Background to this inspection
Updated
4 January 2019
We carried out this inspection under Section 60 of the Health and Social Care Act 2008 as part of our regulatory functions. This inspection was planned to check whether the provider is meeting the legal requirements and regulations associated with the Health and Social Care Act 2008, to look at the overall quality of the service, and to provide a rating for the service under the Care Act 2014.
This unannounced inspection was carried out by a single inspector and took place on 7 December 2018. Before the inspection we reviewed the Provider Information Return (PIR). This is information that providers are asked to send us at least annually to give some key information about the service, what the service does well and improvements they plan to make. We reviewed the other information we have about the home such as notifications. A notification is information about important events the provider is required to send to us by law. We also contacted health and social care professionals and local authority commissioners for their views. We used this to inform our inspection planning.
During the inspection we spoke with the eight people using the service, two care workers, two care coordinators and the registered manager. Some people using the service could not express their views fully about the support they received; so, we spent time observing the care and support provided and checked this matched with guidance in their care plan. We observed the staff handover meeting.
We looked at two care plans and other records related to the running of the service such as environmental checks, minutes of meetings and audits. After the inspection we spoke with six relatives by phone to find out their views about the service.
Updated
4 January 2019
This unannounced inspection took place on 7 December 2018. At our last inspection on 6 and 8 June 2016 we rated the service Good. At this inspection we found the evidence continued to support the rating of Good and there was no evidence or information from our inspection and ongoing monitoring that demonstrated serious risks or concerns. This inspection report is written in a shorter format because our overall rating of the service has not changed since our last inspection.
Cabrini House 3 is one of three small separate care homes run by the provider in the same road that provides accommodation care and support to eight people with learning difficulties. People in care homes receive accommodation and personal care as single package under one contractual agreement. CQC regulates both the premises and the care provided, and both aspects were looked at during this inspection. At the time of the inspection there were eight people living at the home.

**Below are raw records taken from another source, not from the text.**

Lemma iget_scan_spec dev inum : forall (l : list inode) (i : nat) (e : option nat),
  match iget_scan l i e dev inum with
  | (Some k, _) => (i <= k < i + length l)%nat /\ is_entry dev inum (l !!! (k - i)%nat) = true
  | (None, e') => (forall j, (j < length l)%nat -> is_entry dev inum (l !!! j) = false) /\
      match e' with
      | Some k => e = Some k \/ (e = None /\ (i <= k < i + length l)%nat /\ i_ref (l !!! (k - i)%nat) = 0)
      | None => e = None /\ forall j, (j < length l)%nat -> i_ref (l !!! j) <> 0
      end
  end.
Proof.
  induction l as [|x l IH]; intros i e; cbn [iget_scan].
  { split; [cbn; lia |]. destruct e; [by left | split; [done | cbn; lia]]. }
  change ((0 <? i_ref x) && (i_dev x =? dev) && (i_inum x =? inum)) with (is_entry dev inum x).
  destruct (is_entry dev inum x) eqn:Ex; [split; [cbn; lia | by rewrite Nat.sub_diag] |].
  set (e1 := match e with None => if i_ref x =? 0 then Some i else None | e => e end). specialize (IH (S i) e1).
  destruct (iget_scan l (S i) e1 dev inum) as [[k|] e'].
  - destruct IH as [H1 H2]. split; [cbn; lia |]. replace (k - i)%nat with (S (k - S i)) by lia. done.
  - destruct IH as [H1 H2]. split.
    { intros [|j] Hj; [done | apply H1; cbn in Hj; lia]. }
    destruct e' as [k|].
    + destruct H2 as [H2|(H2 & H3 & H4)].
      * unfold e1 in H2. destruct e; [by left |]. right. destruct (Z.eqb_spec (i_ref x) 0); [|done]. injection H2 as <-.
        split; [done |]. split; [cbn; lia |]. by rewrite Nat.sub_diag.
      * unfold e1 in H2. destruct e; [done |]. right. split; [done |]. split; [cbn; lia |]. replace (k - i)%nat with (S (k - S i)) by lia. done.
    + destruct H2 as [H2 H3]. unfold e1 in H2. destruct e; [done |]. split; [done |].
      destruct (Z.eqb_spec (i_ref x) 0); [done |]. intros [|j] Hj; [done | apply H3; cbn in Hj; lia].
Qed.

Lemma alter_ne_inode f i k (l : list inode) : i <> k -> alter f i l !!! k = l !!! k.
Proof. intros Hne. by rewrite !list_lookup_total_alt, list_lookup_alter_ne. Qed.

The service has been developed and designed in line with the values that underpin the Registering the Right Support and other best practice guidance. These values include choice, promotion of independence and inclusion. So that people with learning disabilities and autism using the service can live as ordinary a life as any citizen
The service had a registered manager. They were aware of their responsibilities and had submitted notifications as required. They were aware of their legal requirement to display their current CQC rating which we saw was on display at the service and on the provider’s website.

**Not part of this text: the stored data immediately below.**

(** One round: the block of [off], allocated if need be, gets [l]. *)
Lemma write_round s v bl nb off l c : let i := itable s !!! ip in
  (ip < length (itable s))%nat -> disk_ok s v bl H (7 + c) -> fmap s v H i nb -> inode_used s v (i_inum i) -> 0 <= off <= nb * BSIZE -> off < MAXFILE * BSIZE ->
  off mod BSIZE + Z.of_nat (length l) <= BSIZE -> l <> [] ->
  exists a s1, bmap ip (off / BSIZE) s = Ret a s1 /\
   ((a = 0 /\ exists v' bl', istep ip s s1 /\ disk_ok s1 v' bl' H c /\ fmap s1 v' H (itable s1 !!! ip) nb /\ grown s v i nb v' (itable s1 !!! ip) nb off [] /\ disk_full s1 v') \/
    (a <> 0 /\ exists b s2 s3 s4 s5 v' bl' nb', bread ROOTDEV a s1 = Ret b s2 /\ upd_buf b (fun d => set_b_data (splice (off mod BSIZE) l (b_data d)) d) s2 = Ret tt s3 /\
       log_write b s3 = Ret tt s4 /\ brelse b s4 = Ret tt s5 /\ istep ip s s5 /\ disk_ok s5 v' bl' H c /\ fmap s5 v' H (itable s5 !!! ip) nb' /\ itable s1 = itable s5 /\
       off + Z.of_nat (length l) <= nb' * BSIZE /\ grown s v i nb v' (itable s5 !!! ip) nb' off l /\ same_user s s2 /\ alen (b_data (bufs s2 !!! b)) = BSIZE)).
Proof.
  intros i Hip D F U Ho Hmax Hfit Hl. set (k := off / BSIZE). pose proof (Z.div_mod off BSIZE ltac:(unfold BSIZE; lia)) as Hdm. pose proof (Z.mod_pos_bound off BSIZE ltac:(unfold BSIZE; lia)) as Hmod. fold k in Hdm.
  assert (Hlen : 0 < Z.of_nat (length l)) by (destruct l; [done | cbn; lia]). assert (Hk : 0 <= k <= nb /\ k < MAXFILE) by (unfold BSIZE in *; lia).
  destruct (bmap_grows H ip s v bl nb k (1 + c) Hip D F U ltac:(lia) ltac:(lia)) as (a & s1 & v1 & bl1 & nb1 & E1 & D1 & P). pose proof (bmapped_bytes s v H ip nb k a s1 v1 nb1 F ltac:(lia) P) as G1.
  pose proof (bp_step _ _ _ _ _ _ _ _ _ _ P) as I1. pose proof (bp_fmap _ _ _ _ _ _ _ _ _ _ P) as F1. exists a, s1. split; [done |]. destruct (bp_result _ _ _ _ _ _ _ _ _ _ P) as [(Ha & En & Ea & _)|(-> & -> & Full)].
  2: { left. split; [done |]. exists v1, bl1. split_and!; [done | exact (disk_ok_weaken _ _ _ _ (1 + c) c ltac:(lia) D1) | done | | done]. destruct G1 as [X1 B1]. split; [done |]. intros o Hor. rewrite B1 by done. rewrite decide_False by (cbn; lia). rewrite (decide_False (P := off <= o < _)) by (cbn; lia). done. }
  right. split; [done |]. set (i1 := itable s1 !!! ip) in *. assert (Hfit1 : off + Z.of_nat (length l) <= nb1 * BSIZE) by (unfold BSIZE in *; lia).
  destruct (write_block_ok s1 v1 bl1 H (roomy i1 nb1) off l c (dk_tx _ _ _ _ _ D1) (fmap_file _ _ _ _ _ F1) (dk_room _ _ _ _ _ D1)) as (b & s2 & s3 & s4 & s5 & v5 & E2 & E3 & E4 & E5 & T5 & S5 & R5 & W & S2 & La); [cbn; unfold BSIZE in *; lia | done | done |].
  change (baddr v1 (roomy i1 nb1) (off / BSIZE)) with (baddr v1 i1 k) in *. rewrite <- Ea in *. destruct (fmap_written s1 s5 v1 v5 H i1 nb1 off l) as (F5 & X5 & Hu5); [by apply tstep_sb | intros x; by apply tstep_in_log | done | done |].
  pose proof (tstep_itable _ _ S5) as Ei5. pose proof (tstep_sb _ _ S5) as Es5. assert (I5 : itable s5 !!! ip = i1) by (by rewrite Ei5).
  exists b, s2, s3, s4, s5, v5, (log_add a bl1), nb1. rewrite I5. split_and!; try done.
  - eapply istep_trans; [exact I1 | by apply istep_of_tstep].
  - destruct D1 as [Dt Db Ds Dh Dp Dr]. split; rewrite ?Es5, ?(tstep_held _ _ S5); try done. eapply bm_ok_mono; [exact Db | done | | done | done]. intros x Hx Hux. by rewrite Hu5.
  - apply (grown_app0 s v i nb v1 i1 nb1); [done | | lia]. apply (grown_sb s s1); [by apply (istep_sb ip) |]. split; [done |]. intros o Hor. change (fbyte v5 i1 o) with (fbyte v5 (roomy i1 nb1) o).
    rewrite (wr_byte _ _ _ _ _ W) by (cbn; unfold BSIZE in *; lia). case_decide; [done |]. by rewrite decide_True by lia.
  - eapply same_user_trans; [by eapply same_user_istep | by apply same_user_tstep].
Qed.

Lemma writei_loop_grows G : forall fuel s v bl nb off src l n c, source s G -> G src l -> let i := itable s !!! ip in let r := Z.of_nat (length l) in
  (ip < length (itable s))%nat -> disk_ok s v bl H (7 * Z.to_nat (touched off r) + c) -> fmap s v H i nb -> inode_used s v (i_inum i) -> 0 <= off <= nb * BSIZE ->
  off + r <= MAXFILE * BSIZE -> touched off r < Z.of_nat fuel ->
  exists m s' v' bl' nb', writei_loop fuel ip src off n (n - r) s = Ret (n - r + Z.of_nat m, off + Z.of_nat m) s' /\ (m <= length l)%nat /\ istep ip s s' /\ disk_ok s' v' bl' H c /\
    fmap s' v' H (itable s' !!! ip) nb' /\ off + Z.of_nat m <= nb' * BSIZE /\ grown s v i nb v' (itable s' !!! ip) nb' off (take m l) /\ (m = length l \/ (disk_full s' v' /\ (m = 0%nat \/ (off + Z.of_nat m) mod BSIZE = 0))).
Proof.
  induction fuel as [|fuel IH]; intros s v bl nb off src l n c HG Hsrc i r Hip D F U Ho Hmax Hf; pose proof (touched_bound off r ltac:(lia) ltac:(lia)) as Htb; [lia |]. cbn [writei_loop].
  destruct (Z.ltb_spec (n - r) n) as [Hlt|Hge].
  2: { assert (length l = 0%nat) as Hl by lia. exists 0%nat, s, v, bl, nb. rewrite !Z.add_0_r. rewrite firstn_O. split_and!; try done; [lia | by apply istep_of_tstep, tstep_refl | eapply disk_ok_weaken; [|exact D]; lia | lia | apply grown_none | by left]. }
  destruct (touched_step off r ltac:(lia) ltac:(lia)) as (Hm & Hmb & Ht). replace (n - (n - r)) with r by lia. set (m := Z.min r (BSIZE - off mod BSIZE)) in *.
  assert (Ht0 : 0 <= touched (off + m) (r - m)) by (apply touched_bound; lia). assert (Em : length (take (Z.to_nat m) l) = Z.to_nat m) by (rewrite length_take; lia).
  assert (Ed : Z.of_nat (length (drop (Z.to_nat m) l)) = r - m) by (rewrite length_drop; lia).
  destruct (write_round s v bl nb off (take (Z.to_nat m) l) (7 * Z.to_nat (touched (off + m) (r - m)) + c) Hip) as (a & s1 & E1 & Hc); try done; try lia.
  { eapply disk_ok_weaken; [|exact D]. lia. }
  { intros E. rewrite E in Em. cbn in Em. lia. }
  erewrite bind_Ret by exact E1. cbv beta. destruct Hc as [(-> & v1 & bl1 & I1 & D1 & F1 & G1 & Full)|(Ha & b & s2 & s3 & s4 & s5 & v5 & bl5 & nb5 & E2 & E3 & E4 & E5 & I5 & D5 & F5 & Eit & Hfit & G5 & Su & La)].
  - change (0 =? 0) with true. cbv iota. exists 0%nat, s1, v1, bl1, nb. rewrite !Z.add_0_r, firstn_O. split_and!; try done; [lia | eapply disk_ok_weaken; [|exact D1]; lia | lia | right; split; [done | by left]].
  - apply Z.eqb_neq in Ha as Ha'. rewrite Ha'. unfold getinode. erewrite bind_Ret by reflexivity. cbv beta. rewrite Eit, (fm_dev _ _ _ _ _ F5). erewrite bind_Ret by exact E2. cbv beta zeta.
    unfold getbuf. erewrite bind_Ret by reflexivity. cbv beta. rewrite La, in_prefix_run by lia.
    destruct (HG src l m s2 Hsrc Su ltac:(lia)) as [Ec Hsrc']. erewrite bind_Ret by exact Ec. cbv beta. cbn [fst snd]. erewrite bind_Ret by exact E3. cbv beta. change (0 =? -1) with false. cbv iota. erewrite bind_Ret by exact E4. erewrite bind_Ret by exact E5.
    rewrite Em, Z2Nat.id in Hfit by lia. assert (Hip5 : (ip < length (itable s5))%nat) by (by rewrite (istep_len _ _ _ I5)).
    destruct (IH s5 v5 bl5 nb5 (off + m) (ksrc_add src m) (drop (Z.to_nat m) l) n c (source_same _ _ _ HG (same_user_istep _ _ _ I5)) Hsrc' Hip5) as (m2 & s6 & v6 & bl6 & nb6 & E6 & Hm2 & I6 & D6 & F6 & Hfit6 & G6 & C6); rewrite ?Ed; try done; try lia.
    { destruct (istep_inode _ _ _ I5 Hip) as [a5 E]. rewrite E. eapply inode_used_step; [exact I5 | apply G5 | exact U]. }
    rewrite Ed in E6. rewrite length_drop in Hm2, C6. exists (Z.to_nat m + m2)%nat, s6, v6, bl6, nb6. replace (n - r + m) with (n - (r - m)) by lia.
    split; [rewrite E6; do 2 f_equal; lia |]. split; [lia |]. split; [by eapply istep_trans |]. split; [done |]. split; [done |]. split; [lia |]. split.
    2: { destruct (Z.eq_dec r m); [left; lia |]. destruct C6 as [C6|[Full [Hz|Hz]]]; [left; lia | right; split; [done |]; right | right; split; [done |]; right; rewrite <- Hz; f_equal; lia].
      rewrite Hz. pose proof (Z.div_mod off BSIZE ltac:(unfold BSIZE; lia)). replace (off + Z.of_nat (Z.to_nat m + 0)) with ((off / BSIZE + 1) * BSIZE) by (unfold BSIZE in *; lia). apply Z.mod_mul. unfold BSIZE. lia. }
    replace (take (Z.to_nat m + m2) l) with (take (Z.to_nat m) l ++ take m2 (drop (Z.to_nat m) l)) by (symmetry; rewrite <- (take_drop (Z.to_nat m) l) at 1; rewrite take_app, Em; rewrite take_take; f_equal; [f_equal; lia | f_equal; lia]).
    eapply grown_trans; [exact G5 | | lia | rewrite Em; lia]. rewrite Em, Z2Nat.id by lia. apply (grown_sb s s5); [by apply (istep_sb ip) | exact G6].
Qed.
End writei.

At the inspection we found systems to monitor the quality of the service were being reviewed and changed following a recommendation in our recent inspection report about one of the other homes.
There were enough staff at the service to meet people’s needs. Effective and safe recruitment processes had been established. The environment had been adapted to meet people’s needs. Staff received sufficient training supervision and support to meet their responsibilities and carry out their roles.
Safeguarding procedures continued to protect people from the risk of abuse or neglect. Staff were knowledgeable about different types of abuse and who to report any concerns to. There were processes in place to respond to accidents and incidents and identify learning. Individual risks to people were assessed and written guidance provided to staff to reduce the likelihood of these risks occurring. Medicines remained safely managed. The service was clean and staff understood how to reduce the risk of infections.
People's needs were assessed in partnership with people, their families and health and social care professionals where relevant before they started at the service.
Staff understood their responsibilities under MCA 2005. People were supported to have maximum choice and control of their lives and staff supported them in the least restrictive way possible; the policies and systems in the service support this practice.
People’s dietary needs were met. The service worked with health and social care professionals to help maintain the health of people they supported. The service supported people when they used other services through regular communication to ensure their care and support needs were well coordinated.
People and relatives told us staff treated people with kindness and care. Staff respected people’s individuality and promoted their independence. People were involved as far as possible in decisions about their care and staff treated them with dignity and respect.
People’s diverse needs were respected and supported. People received support that was personalised to their needs. Information was available to people in a range of accessible formats. People and their relatives knew how to complain about the service should they need to.
People were supported to engage in the community, gain employment, learn new skills and in activities that they enjoyed for their well-being. People were supported to socialise, and maintain relationships.
Relatives, staff and professionals were positive about the management of the service. There was a clear ethos of providing good quality person centred care at the service. There was a system of audits carried out by staff and the registered manager to monitor the quality of the care provided and ensure any issues were identified and addressed.